Topic: childhood 2
no photo
Thu 03/22/18 02:14 PM
Edited by Walker001951 on Thu 03/22/18 02:43 PM
............When young, I had no concept of poverty.


Most of my pals live in Step Lane, a narrow street of dwellings marked as unfit for human habitation and therefore due for demolition.

Donie is brilliant footballer , he hopes to play pro one day, he is one of my regular street football team mates.

Anyway, he has not been seen on the street for a week or two, so , late one damp and breezy winter afternoon I decide to call at his house for the first time to find out how he is. 
 
Though most of the dwellings at this upper end of the lane have already been abandoned and at least  
partly demolished, some are still intact and occupied by families or individuals waiting their turn to move out.

For us boys, using the shells of the demolished houses is great fun, we play many games that involve jumping from high walls and leaping across the gap from one side of the lane to the other; the area is perfect during sunny afternoons for war games and Cowboys and Indians. 

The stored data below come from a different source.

(** What [buttonCheck] does in its first two passes on [two_presses]. *)
Definition two_verdicts : list stamped :=
  trace (passes two_presses buttonCheck_pass 2
           (world_at 0 lessThanTwoSecs)).

(** The surroundings of [ledToggle] when [buttonCheck] writes the global
    as in [two_verdicts]. *)
Definition beside_buttonCheck : environment :=
  mkEnvironment (fun _ _ _ => PIN_IS_HIGH) (state_at two_verdicts).

(** ** Further definitions *)

(** The writes of the global in a trace, with their ticks. *)
Fixpoint stamped_stores (tr : list stamped)
  : list (Z * pushButtonStates) :=
  match tr with
  | [] => []
  | (t, EvSet v) :: rest => (t, v) :: stamped_stores rest
  | _ :: rest => stamped_stores rest
  end.

(** The number of reads of an input line in a trace. *)
Fixpoint reads (tr : list stamped) : nat :=
  match tr with
  | [] => O
  | (_, EvRead _ _ _) :: rest => S (reads rest)
  | _ :: rest => reads rest
  end.

(** The delays of a trace, in order. *)
Fixpoint delays (tr : list stamped) : list Z :=
  match tr with
  | [] => []
  | (_, EvDelay n) :: rest => n :: delays rest
  | _ :: rest => delays rest
  end.

(** Two surroundings show the same button level at the three ticks at
    which a pass started in [w] may sample it. *)
Definition same_samples (E E' : environment) (w : world) : Prop :=
  level E PORT_0 PIN1 (xTickCount w) =
    level E' PORT_0 PIN1 (xTickCount w) /\
  level E PORT_0 PIN1 (xTickCount w + 2000) =
    level E' PORT_0 PIN1 (xTickCount w + 2000) /\
  level E PORT_0 PIN1 (xTickCount w + 4000) =
    level E' PORT_0 PIN1 (xTickCount w + 4000).

(** The button is down at every tick. *)
Definition always_pressed (E : environment) : Prop :=
  forall t, level E PORT_0 PIN1 t = PIN_IS_LOW.

(** The button is held from tick [t0] for [d] ticks and then left alone
    up to tick [t0 + 6000]. *)
Definition held_then_released (E : environment) (t0 d : Z) : Prop :=
  (forall t, t0 <= t <= t0 + d -> level E PORT_0 PIN1 t = PIN_IS_LOW) /\
  (forall t, t0 + d < t <= t0 + 6000 ->
             level E PORT_0 PIN1 t = PIN_IS_HIGH).

(** The button is held down throughout; no other task writes the
    global. *)
Definition kept_down : environment :=
  mkEnvironment (fun _ _ _ => PIN_IS_LOW) (fun _ s => s).

(** The button is down from tick 0 to tick 3000 but for a release seen
    only at the ticks 500 to 1500, between two samples. *)
Definition press_with_gap : environment :=
  mkEnvironment
    (fun _ _ t =>
       if (t <=? 3000) && negb ((500 <=? t) && (t <=? 1500))
       then PIN_IS_LOW else PIN_IS_HIGH)
    (fun _ s => s).

(** Every call that program [p] can make, whatever it is answered,
    satisfies [P]. *)
Fixpoint calls_satisfy (P : event -> Prop) (p : task unit) : Prop :=
  match p with
  | Ret _ => True
  | ReadPin port pin k =>
      (forall v, P (EvRead port pin v)) /\
      (forall v, calls_satisfy P (k v))
  | WritePin port pin v k => P (EvWrite port pin v) /\ calls_satisfy P k
  | Delay n k => P (EvDelay n) /\ calls_satisfy P k
  | GetState k =>
      (forall v, P (EvGet v)) /\ (forall v, calls_satisfy P (k v))
  | SetState v k => P (EvSet v) /\ calls_satisfy P k
  | Halt => True
  end.

(** The calls found in [ledToggle]: the read of the global, writes of
    the LED line, delays of 400 and of 100 ticks. *)
Definition ledToggle_call (e : event) : Prop :=
  match e with
  | EvGet _ => True
  | EvWrite PORT_0 PIN0 _ => True
  | EvDelay n => n = 400 \/ n = 100
  | _ => False
  end.

(** The calls found in [buttonCheck]: reads of the button line, delays of
    2000 ticks, writes of the global. *)
Definition buttonCheck_call (e : event) : Prop :=
  match e with
  | EvRead PORT_0 PIN1 _ => True
  | EvDelay n => n = 2000
  | EvSet _ => True
  | _ => False
  end.

Definition call_of (h : TaskHandle_t) (e : event) : Prop :=
  match h with
  | ledToggleHandler => ledToggle_call e
  | buttonCheckHandler => buttonCheck_call e
  end.

Record disciplined (pins0 : portX_t -> pinX_t -> pinState_t) (s : system)
  : Prop := mkDisciplined {
  led_calls : calls_satisfy ledToggle_call (code (led_task s));
  button_calls : calls_satisfy buttonCheck_call (code (button_task s));
  past_calls : forall t h e, In (t, h, e) (history s) -> call_of h e;
  other_lines :
    forall port pin, port <> PORT_0 \/ pin <> PIN0 ->
                     pins s port pin = pins0 port pin
}.

(** ** Scheduling by priority *)

Definition is_Halt {A : Type} (p : task A) : bool :=
  match p with
  | Halt => true
  | _ => false
  end.

(** A task is ready when its delay is over and no assertion has stopped
    it. *)
Definition ready (h : TaskHandle_t) (s : system) : bool :=
  (wake (tcb h s) <=? ticks s) && negb (is_Halt (code (tcb h s))).

Definition other_task (h : TaskHandle_t) : TaskHandle_t :=
  match h with
  | ledToggleHandler => buttonCheckHandler
  | buttonCheckHandler => ledToggleHandler
  end.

After dark however, the place does seem a bit desolate, with the solitary lamp light half way along, and so much rubble to step over.

As I approach the house I begin to wonder if I have the right address, it’s hard to believe than anyone could be still living here.
The familiar condemned notice shows on the wall right next to front door, the downstairs window is boarded up, and the upstairs uncurtained window shows no light.

The front door is shut so I look for a knocker but fail to find one, and I call out instead.
I’m  about to walk away when a voice calls from within. It’s my pal, and he says to push the door and come in.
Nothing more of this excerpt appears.